Perhaps the most famous is Barbe and colleagues’ VAK model, which proposes that we can all be categorised into Visual, Auditory, and Kinaesthetic learners. The theory puts forward that Visual learners tend to recognise words by sight, use lists to organise their thoughts, and benefit from using mind-maps or drawing diagrams. Auditory learners are proposed to learn best through verbal instruction, discussing ideas and engaging in debates; whilst Kinaesthetic learners enjoy practical activities, learning best when they are involved and active, such as using models and objects to understand concepts.
This was originally an appealing framework, and popular amongst teachers who felt they could benefit their students greatly by tailoring classroom activities to match each individual’s preferred learning style. However, there is in fact little-to-no evidence to show that adapting teaching methods in this way actually impacts on learning outcomes. On the contrary, classroom teachers who attempt to accommodate multiple learning styles in their lessons to suit all individuals can overburden their students. Categorising students is also believed to contribute to a ‘fixed mindset’, leading the child to believe that they are only capable of learning via a single method. Naturally, this can be demotivating.
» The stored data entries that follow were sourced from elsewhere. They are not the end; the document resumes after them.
(* ===== verification/DurableWorld.v ===== *)
(** * The durable log: hosts that share it

    Invariants of the runs of a [World]: what the events a host has written and still has to
    write say of an entity only it changes, and how far the other hosts are. *)

From stdpp Require Import base strings numbers option countable pretty gmap sets list sorting.
From S2P Require Import Prelude GraphTypes EdgeIds GraphIndex ServerTypes PipelineInvariant DurableLog DurableProof.

Lemma quiet_inv {P J D T} (h0 : option (Host P J D T)) h' (rows : list (Row D T)) drawn :
  (h0 ≫= λ h0, Some (h0, [], 0%Z)) = Some (h', rows, drawn) → h0 = Some h' ∧ rows = [] ∧ drawn = 0%Z.
Proof. destruct h0; [|done]. by intros [= -> <- <-]. Qed.

(** The cases of a step of a running host; the steps that show no rows are simplified. *)
Ltac host_cases step E :=
  destruct step; cbn [host_exec] in E; cbv zeta in E; try done; try (apply quiet_inv in E as (E & -> & ->)).

Section world.
Context {P J D T : Type} `{!Database J D T}.
Variable item_parser : string → option (J → option (Item P)).
Variable to_value : Item P → J.
Context `{!LogLaws item_parser to_value}.
Variable iterate : gmap string (list (Item P)) → list (string * list (Item P)).
Hypothesis iterate_perm : ∀ m, iterate m ≡ₚ map_to_list m.
Implicit Types (registry : StoreRegistry P) (row : Row D T) (table rows : list (Row D T)) (item : Item P)
  (p : Producer J D T) (c : Consumer D T) (h : Host P J D T) (w : World P J D T) (k : HistoryEntityKey)
  (event : LogEvent J) (batch : list (LogEvent J)).

Abbreviation exec := (exec item_parser to_value iterate).
Abbreviation run := (run item_parser to_value iterate).
Abbreviation host_exec := (host_exec item_parser to_value iterate).

Lemma exec_inv step w w' :
  exec step w = Some w' →
  (w_table w' = w_table w ∧ w_next_id w' = w_next_id w ∧ w_hosts w' = <[host_of step := host_new]> (w_hosts w) ∧
   (step = Start (host_of step) ∧ w_hosts w !! host_of step = None ∨ step = Restart (host_of step))) ∨
  ∃ h h' rows drawn, w_hosts w !! host_of step = Some h ∧
    host_exec step (w_table w) (w_next_id w) h = Some (h', rows, drawn) ∧
    w' = mkWorld (w_table w ++ rows) (w_next_id w + drawn) (<[host_of step := h']> (w_hosts w)).
Proof.
  intros E. unfold DurableLog.exec in E.
  assert ((step = Start (host_of step) ∨ step = Restart (host_of step)) ∨
    (h ← w_hosts w !! host_of step; '(h', rows, drawn) ← host_exec step (w_table w) (w_next_id w) h;
     Some (mkWorld (w_table w ++ rows) (w_next_id w + drawn) (<[host_of step := h']> (w_hosts w)))) = Some w') as [H|H].
  { destruct step; simpl in *; eauto; right; destruct (w_hosts w !! host); done. }
  - left. destruct H as [H|H]; rewrite H in E; simpl in E; destruct (w_hosts w !! host_of step) eqn:Eh; simplify_eq/=; eauto 10.
  - right. destruct (w_hosts w !! host_of step) as [h|] eqn:Eh; [|done]. simpl in H.
    destruct (host_exec _ _ _ h) as [[[h' rows] drawn]|] eqn:Ex; [|done]. simpl in H. injection H as <-. eauto 10.
Qed.
#[global] Instance laws : LogLaws item_parser to_value.
Proof.
  constructor.
  - intros event d. simpl. destruct (has_null _); [done|]. by intros [= ->].
  - intros []. eexists. split; [done|]. done.
  - done.
Qed.

Definition node (id value : string) : Item string := mkItem "Node" id value.
Abbreviation Steps := (list (Step string)).
Abbreviation Worlds := (World string Json (LogEvent Json) nat).
Definition run : Steps → Worlds → option Worlds := run item_parser to_value map_to_list.
Definition after_run (steps : Steps) : Worlds := default world_new (run steps world_new).
Definition stored (w : Worlds) (host id : string) : option string :=
  h ← w_hosts w !! host; item ← lookup_item (h_registry h) "Node" id; Some (item_payload item).

Definition set (host id value : string) : Steps := [Reduce host SET (node id value) Local; Persist host 0 "now" "tx"].
Definition del (host id : string) : Steps := [Reduce host DEL (node id "") Local; Persist host 0 "now" "tx"].
Definition flush (host : string) (outcome : CommitOutcome) : Steps :=
  [Collect host; Execute host true; Finish host outcome].
Definition boot (host : string) : Steps := [Start host; ReadHighWater host true; LoadSnapshot host None; Fetch host true].
(** A fetch and the application of [n] rows. *)
Definition follow (host : string) (n : nat) : Steps :=
  [Fetch host true] ++ replicate n (ApplyRow host []) ++ [Fetch host true].
End Dx.

(** ** Deciding the hypotheses *)
Section checkers.
Context {P J D T : Type}.
Implicit Types (table : list (Row D T)) (h : Host P J D T).

Fixpoint increasing (ids : list Z) : bool :=
  match ids with x :: (y :: _) as rest => (x <? y)%Z && increasing rest | _ => true end.

Lemma increasing_spec table : increasing (row_id <$> table) = true → StronglySorted id_lt table.
Proof.
  intros H. apply Sorted_StronglySorted; [intros x y z; unfold id_lt; lia|]. induction table as [|row table IH]; [constructor|].
  destruct table as [|other table]; [by repeat constructor|]. csimpl in H. apply andb_true_iff in H as [L H].
  constructor; [by apply IH|]. constructor. by apply Z.ltb_lt.
Qed.

Definition at_headb table h : bool :=
  match co_phase (h_consumer h) with
  | CReading => forallb (λ row, (row_id row <=? co_last_seen_id (h_consumer h))%Z) table
  | _ => false
  end.

Lemma at_headb_spec table h : at_headb table h = true → at_head table h.
Proof.
  unfold at_headb. destruct (co_phase (h_consumer h)) eqn:Ep; try done. intros H. split; [done|]. apply Forall_forall. intros row Hr.
  rewrite forallb_forall in H. by apply Z.leb_le, H, list_elem_of_In.
Qed.
End checkers.

(** ** Replicas *)

Section replicas.
Context {P J D T : Type} `{!Database J D T}.
Variable item_parser : string → option (J → option (Item P)).
Variable to_value : Item P → J.
Context `{!LogLaws item_parser to_value}.
Variable iterate : gmap string (list (Item P)) → list (string * list (Item P)).
Hypothesis iterate_perm : ∀ m, iterate m ≡ₚ map_to_list m.

(** C36: An entity that one host changes, by mutations whose origin is produced and which it
    persists in the order it made them, and without starting again: in any run of hosts on
    one log, with failed connections, rolled back, repeated and retried batches, snapshots and
    restarts of other hosts, once the host's events are in the table, every host that has read
    the table has the entity as the host has it, provided rows became visible in the order of
    their ids. *)
Theorem replicas_agree steps w (k : HistoryEntityKey) (writer reader : string) hw hr :
  run item_parser to_value iterate steps world_new = Some w →
  along item_parser to_value iterate (orderly k writer) steps world_new = true →
  StronglySorted id_lt (w_table w) →
  w_hosts w !! writer = Some hw → w_hosts w !! reader = Some hr → reader ≠ writer →
  drained hw → at_head (w_table w) hr →
  lookup_item (h_registry hr) k.1 k.2 = lookup_item (h_registry hw) k.1 k.2.
Proof.
  intros E O S Ew Er N Dr Ah.
  assert (world_ok item_parser k writer w) as [_ Hh _].
  { eapply (world_run_ok item_parser to_value iterate); [done|exact E|exact O|done|done|apply world_new_ids|apply world_new_writes|].
    apply world_new_ok. }
  transitivity (table_value item_parser k (w_table w)).
  - eapply at_head_value; [by apply Hh|done|done].
  - symmetry. eapply drained_value; [by apply Hh|done].
Qed.

(** C37: Startup is a replay: the snapshot a host loads of the latest row of every entity, and
    the store replayed as of a time, hold what applying every event to an empty store in the
    order of the ids leaves, for a host that wrote none of them and rows whose items parse. *)
Theorem snapshots_are_replays (host : string) (table : list (Row D T)) :
  Forall (row_ok to_value) table → NoDup (row_id <$> table) →
  Forall (λ row, row_source_id row ≠ Some host) table →
  let replay (visible : Row D T → bool) :=
    foldl (apply_remote_event item_parser host) ∅
      (omap (λ row, from_jsonb (row_event row)) (order_by_id (filter visible table))) in
  (∀ high_water t i,
     lookup_item (load_consumer_snapshot item_parser iterate host high_water ∅ table) t i =
     lookup_item (replay (λ row, (row_id row <=? high_water)%Z)) t i) ∧
  ∀ text time, forallb timestamp_char (String.list_ascii_of_string text) = true → timestamptz text = Some time →
    ∃ registry, replay_to_store item_parser text table = Ok registry ∧
      ∀ t i, lookup_item registry t i = lookup_item (replay (λ row, timestamptz_le (row_created_at row) time)) t i.
Proof.
  intros F N Fs replay.
  assert (∀ k row event, row ∈ table → row_key row = k → from_jsonb (row_event row) = Some event → is_my_event host event = false) as Ns.
  { intros k row event Hr _ Ed. rewrite Forall_forall in F, Fs. unfold is_my_event. apply bool_decide_eq_false.
    rewrite (row_source_decoded item_parser to_value k row event) by auto. by apply Fs. }
  assert (∀ visible (k : HistoryEntityKey), value_in k (replay visible) = table_value item_parser k (order_by_id (filter visible table))) as Rp.
  { intros visible k. apply (replay_value item_parser to_value).
    apply Forall_forall. intros row Hr. rewrite order_by_id_perm in Hr. apply list_elem_of_filter in Hr as [_ Hr].
    rewrite Forall_forall in F, Fs. split; [by apply F|by apply Fs]. }
  split.
  - intros hw t i. change (value_in (t, i) (load_consumer_snapshot item_parser iterate host hw ∅ table) = value_in (t, i) (replay (λ row, (row_id row <=? hw)%Z))).
    rewrite Rp. unfold load_consumer_snapshot.
    destruct (load_rows_spec item_parser iterate iterate_perm host ∅ (snapshot_rows hw table)) as (items & -> & Hp).
    eapply (latest_rows_value item_parser to_value); [done|done|done|by apply Ns|done].
  - intros text time Hu Ht. unfold replay_to_store. rewrite Hu, Ht. simpl. eexists. split; [done|]. intros t i.
    match goal with |- lookup_item ?r _ _ = _ => change (value_in (t, i) r = value_in (t, i) (replay (λ row, timestamptz_le (row_created_at row) time))) end.
    rewrite Rp, replayed_rows.
    eapply (latest_rows_value item_parser to_value); done.
Qed.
As such, the Education Endowment Foundation (which supports teachers with evidence-based ideas and resources) does not advocate the matching of material to learning styles as a useful teaching method. So, should we disregard the concept of learning styles altogether?
Possibly not. There is an argument that simply reflecting on your own preferred learning style is useful in itself. The very act of thinking about how we learn helps us to select what tools and methods we should use to assimilate information around us. In essence, students who understand their preferred learning style are able to take ownership of their learning. This is hugely powerful; the ability to self-learn develops children into confident individuals who feel able to face all challenges life throws at them.
Perhaps, therefore, a more useful model for teachers to consider is that of ‘active’ versus ‘passive’ learning. That is, delivering lessons that encourage children to think and work out answers for themselves - often called ‘student-centred learning’ - as opposed to presenting information via spoon-feeding, or what could be considered ‘teacher-centred learning’.
17-year-old Kumon student, Kirsty, studied the Kumon Maths Programme for seven years, reaching completion in March 2021. Kirsty feels that the student-centred learning approach she experienced with Kumon has been instrumental in developing her ability to work out answers for herself. She said,
“The Kumon programme has helped me learn how to solve problems independently by teaching me individual skills, step-by-step, which I’ve been able to apply to more complex questions. I was able to perfect these skills by following examples, practising daily, learning from my mistakes, and with guidance from the Kumon team who always encouraged me to work out the answers by myself when they knew I was capable.
My ability to solve problems independently has benefited me with maths-related scenarios in life, such as dealing with money. It has also helped me massively in school, especially in maths, by allowing me to quickly answers questions without teacher assistance, therefore improving my confidence and ability with exam questions.”
Whilst the matching of teaching material to children’s learning styles is no longer believed to be a constructive teaching approach, it can certainly be argued that there is still value in students reflecting on how they learn best. Those that do so, develop the maturity to take ownership of their learning, and the confidence to tackle unfamiliar situations head-on, both at school and in all aspects of life.